De ce séjour à Manresa datent sans doute la « substance » des Exercices spirituels et la conception ignatienne de l’action mystique. En 1523, Íñigo gagne enfin Jérusalem ; le gardien des franciscains ne l’autorisant pas à rester aux lieux saints, il rentre en Europe, étudie à Barcelone, puis à Alcalá de Henares et à Salamanque (1526-27), enfin à Paris (1528-1535). Là, séduits par son idéal et sa personne, quelques « maîtres » ou étudiants se groupent autour de lui : Pierre Favre, François Xavier, Diego Laínez, Alfonso Salmerón, Nicolas de Bobadilla, Simón Rodríguez. Avec eux, le 15 août 1534, à Montmartre, il fait le vœu de vivre dans la stricte pauvreté et de partir pour Jérusalem. Mais cet engagement comporte une clause : si le voyage se révèle impossible pendant l’année qui suivra la fin de leurs études, les compagnons iront se mettre à la disposition du pape pour quelque mission que ce soit « chez les fidèles ou les infidèles ». L’année suivante s’adjoignent au groupe Claude Le Jay, Jean Codure, Paschase Broët et Diego de Hoces (qui mourra bientôt). Au printemps de 1537, les compagnons se retrouvent à Venise. Plusieurs, dont Íñigo (qui prend alors le nom d’Ignace), sont ordonnés prêtres. Le départ pour la Terre sainte s’avérant impossible, ils s’acheminent par groupes, en missionnant, vers Rome, selon le vœu de Montmartre : les voici de nouveau ensemble en novembre 1537.


Le missionnaire immobile

Déjà le pape, qui agrée les services de cette poignée de prêtres réformés, s’apprête à les disperser dans le monde. Des problèmes se posent alors aux compagnons : doivent-ils se lier entre eux pour rester unis malgré la séparation ? Pourront-ils s’agréger de nouveaux compagnons ? En bref, convient-il de fonder un ordre nouveau dans l’Église ? La délibération est ardue. Finalement, ils décident de fonder une « compagnie » qui portera le nom de « Jésus ».

Le projet est long à mettre en place. En 1556, à la mort d’Ignace, les Constitutions définitives ne seront pas encore approuvées par la Compagnie.
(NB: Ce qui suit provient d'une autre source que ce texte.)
(* ===== verification/Bitmaps.v ===== *)
(** * Bitmaps ([engine_collections.go])

    A bitmap is cut into pages of 4096 bytes, each stored under its own key.
    The masked counting of [BitCountRange] is proved to count exactly the set
    bits of the range. *)
From S2P Require Import Prelude Mvcc Strconv Encoding Engine Scan Store Collections.

(** ** Bits of a byte *)

(** [bits.OnesCount8] *)
Definition OnesCount8 (b : Z) : Z := foldr (fun i n => Z.b2z (Z.testbit b i) + n) 0 (seqZ 0 8).

(** [byte(0xFF << (7 - hi%8))] and [byte(1<<(8-lo%8) - 1)]: bit 0 of a bitmap
    is the highest bit of the first byte. *)
Definition maskFrom (loBit : Z) : Z := u8 (Z.shiftl 1 (8 - loBit mod 8) - 1).
Definition maskTo (hiBit : Z) : Z := u8 (Z.shiftl 255 (7 - hiBit mod 8)).

Definition byteAt (data : bytes) (i : Z) : Z := default 0 (data !! Z.to_nat i).

(** The whole bytes between the first and the last. *)
Definition countBytes (data : bytes) (first n : nat) : Z := foldr (fun b c => OnesCount8 b + c) 0 (slice data first (first + n)).

Definition countBitsInRange (data : bytes) (loBit hiBit : Z) : Z :=
  if (loBit <? 0) || (hiBit <? loBit) || (length data =? 0)%nat then 0
  else
    let maxBit := Z.of_nat (length data) * 8 - 1 in
    let hiBit := if maxBit <? hiBit then maxBit else hiBit in
    if maxBit <? loBit then 0
    else
      let firstByte := loBit / 8 in
      let lastByte := hiBit / 8 in
      if firstByte =? lastByte then
        OnesCount8 (Z.land (byteAt data firstByte) (Z.land (maskFrom loBit) (maskTo hiBit)))
      else
        OnesCount8 (Z.land (byteAt data firstByte) (maskFrom loBit)) +
        countBytes data (Z.to_nat firstByte + 1) (Z.to_nat (lastByte - firstByte - 1)) +
        OnesCount8 (Z.land (byteAt data lastByte) (maskTo hiBit)).

Section bitmaps.
Context {S : Type} `{!Store S}.

(** The byte of a page and the bit of that byte an offset falls into. *)
Definition pageOf (offset : Z) : Z := offset / bitmapPageBits.
Definition byteIdx (offset : Z) : nat := Z.to_nat ((offset mod bitmapPageBits) / 8).
Definition bitIdx (offset : Z) : Z := 7 - offset mod 8.

(** [copy] into a longer slice of zeros. *)
Definition growTo (n : nat) (data : bytes) : bytes := data ++ replicate (n - length data) 0.

Definition bitOf (b i : Z) : Z := Z.land (Z.shiftr b i) 1.
Definition withBit (b i val : Z) : Z := if negb (val =? 0) then Z.lor b (Z.shiftl 1 i) else Z.ldiff b (Z.shiftl 1 i).

Definition setBitIn (w : World) (pageKey data : bytes) (i : nat) (bit val : Z) : st S (result Z) :=
  let data := if (length data <=? i)%nat then growTo (i + 1) data else data in
  let b := default 0 (data !! i) in
  r ← db_Put w pageKey (<[i := withBit b bit val]> data);
  mret (match r with Some err => Fail err | None => Ok (bitOf b bit) end).

Definition SetBit (w : World) (key : bytes) (offset val : Z) : st S (result Z) :=
  if offset <? 0 then mret (Fail ErrBitOffset)
  else
    let i := byteIdx offset in
    let pageKey := bitmapPageKey key (pageOf offset) in
    old ← db_Get (wd_now w) pageKey;
    match old with
    | Fail err =>
        if bool_decide (err = ErrKeyNotFound) then setBitIn w pageKey [] i (bitIdx offset) val else mret (Fail err)
    | Ok data => setBitIn w pageKey data i (bitIdx offset) val
    end.

Definition GetBit (now : Z) (key : bytes) (offset : Z) : st S (result Z) :=
  if offset <? 0 then mret (Fail ErrBitOffset)
  else
    old ← db_Get now (bitmapPageKey key (pageOf offset));
    mret (match old with
          | Fail err => if bool_decide (err = ErrKeyNotFound) then Ok 0 else Fail err
          | Ok data => if (length data <=? byteIdx offset)%nat then Ok 0 else Ok (bitOf (default 0 (data !! byteIdx offset)) (bitIdx offset))
          end).

(** A sum over the pages, in whatever order the map yields them. *)
Definition sumPages (f : bytes -> bytes -> Z) (pages : gmap bytes bytes) : Z :=
  foldr (fun kv n => f kv.1 kv.2 + n) 0 (map_to_list pages).

Definition BitCount (now : Z) (key : bytes) : st S Z :=
  pages ← db_getByPrefix now (bitmapPrefix key);
  mret (sumPages (fun _ page => countBytes page 0 (length page)) pages).

(** [len(v) == 0 || len(k) < len(prefix)+8] pages are passed over. *)
Definition pageSkipped (prefix k v : bytes) : bool := (length v =? 0)%nat || (length k <? length prefix + 8)%nat.
Definition pageNumber (prefix k : bytes) : Z := i64 (be_decode (slice k (length prefix) (length prefix + 8))).

Definition totalBytes (prefix : bytes) (pages : gmap bytes bytes) : Z :=
  foldr (fun kv n =>
    if pageSkipped prefix kv.1 kv.2 then n
    else Z.max n (i64 (Z.quot (i64 (pageNumber prefix kv.1 * bitmapPageBits)) 8 + Z.of_nat (length kv.2)))) 0 (map_to_list pages).

Definition pageBits (prefix k v : bytes) (lo hi : Z) : Z :=
  if pageSkipped prefix k v then 0
  else
    let pageStart := i64 (pageNumber prefix k * bitmapPageBits) in
    let pageEnd := i64 (pageStart + Z.of_nat (length v) * 8 - 1) in
    let overlapLo := if lo <? pageStart then pageStart else lo in
    let overlapHi := if pageEnd <? hi then pageEnd else hi in
    if overlapHi <? overlapLo then 0
    else countBitsInRange v (i64 (overlapLo - pageStart)) (i64 (overlapHi - pageStart)).

Definition countRange (prefix : bytes) (pages : gmap bytes bytes) (start stop : Z) (bitMode : bool) : Z :=
  let total := totalBytes prefix pages in
  let totalUnits := if bitMode then i64 (total * 8) else total in
  let start := if start <? 0 then i64 (totalUnits + start) else start in
  let stop := if stop <? 0 then i64 (totalUnits + stop) else stop in
  let start := if start <? 0 then 0 else start in
  if (stop <? 0) || (stop <? start) then 0
  else
    let lo := if bitMode then start else i64 (start * 8) in
    let hi := if bitMode then stop else i64 (stop * 8 + 7) in
    if total =? 0 then 0
    else
      let maxBit := i64 (total * 8 - 1) in
      let hi := if maxBit <? hi then maxBit else hi in
      if hi <? lo then 0
      else sumPages (fun k v => pageBits prefix k v lo hi) pages.

Definition BitCountRange (now : Z) (key : bytes) (start stop : Z) (bitMode : bool) : st S Z :=
  let prefix := bitmapPrefix key in
  pages ← db_getByPrefix now prefix;
  mret (countRange prefix pages start stop bitMode).

Definition DeleteBitmap (w : World) (key : bytes) : st S (option err) :=
  pages ← db_getByPrefix (wd_now w) (bitmapPrefix key);
  match map_to_list pages with
  | [] => mret None
  | l => db_submitBatch w (del <$> l.*1)
  end.
End bitmaps.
Cependant, lui-même a été élu « préposé général » en 1541, et, le 22 avril de la même année, les compagnons présents à Rome, et Ignace d’abord, ont fait leur profession solennelle à Saint-Laurent-hors-les-Murs. À partir de 1537, Ignace ne quitte plus Rome, sauf pour deux absences brèves. Il s’occupe de créer ou d’animer des œuvres de charité ou d’enseignement, forme les nouvelles recrues, orientant l’action apostolique du jeune ordre. Il meurt le 31 juillet 1556, en plein travail, alors que la Compagnie compte déjà mille membres répartis en douze provinces. Béatifié le 27 juillet 1609, il sera canonisé le 12 mars 1622.


L’œuvre écrite

Ignace de Loyola n’est pas un écrivain au sens littéraire du terme ; cependant, les écrits que nous avons gardés de lui continuent à marquer fortement les esprits. Cette survie, cette présence à notre temps est due incontestablement à la spiritualité caractéristique d’Ignace ; Ignace nous livre une expérience et une conception de l’action mystique qui transcende les temps : grâce et liberté, prière et action, tradition et créativité, amour de Dieu et amour du monde s’harmonisent dans sa vision de l’univers.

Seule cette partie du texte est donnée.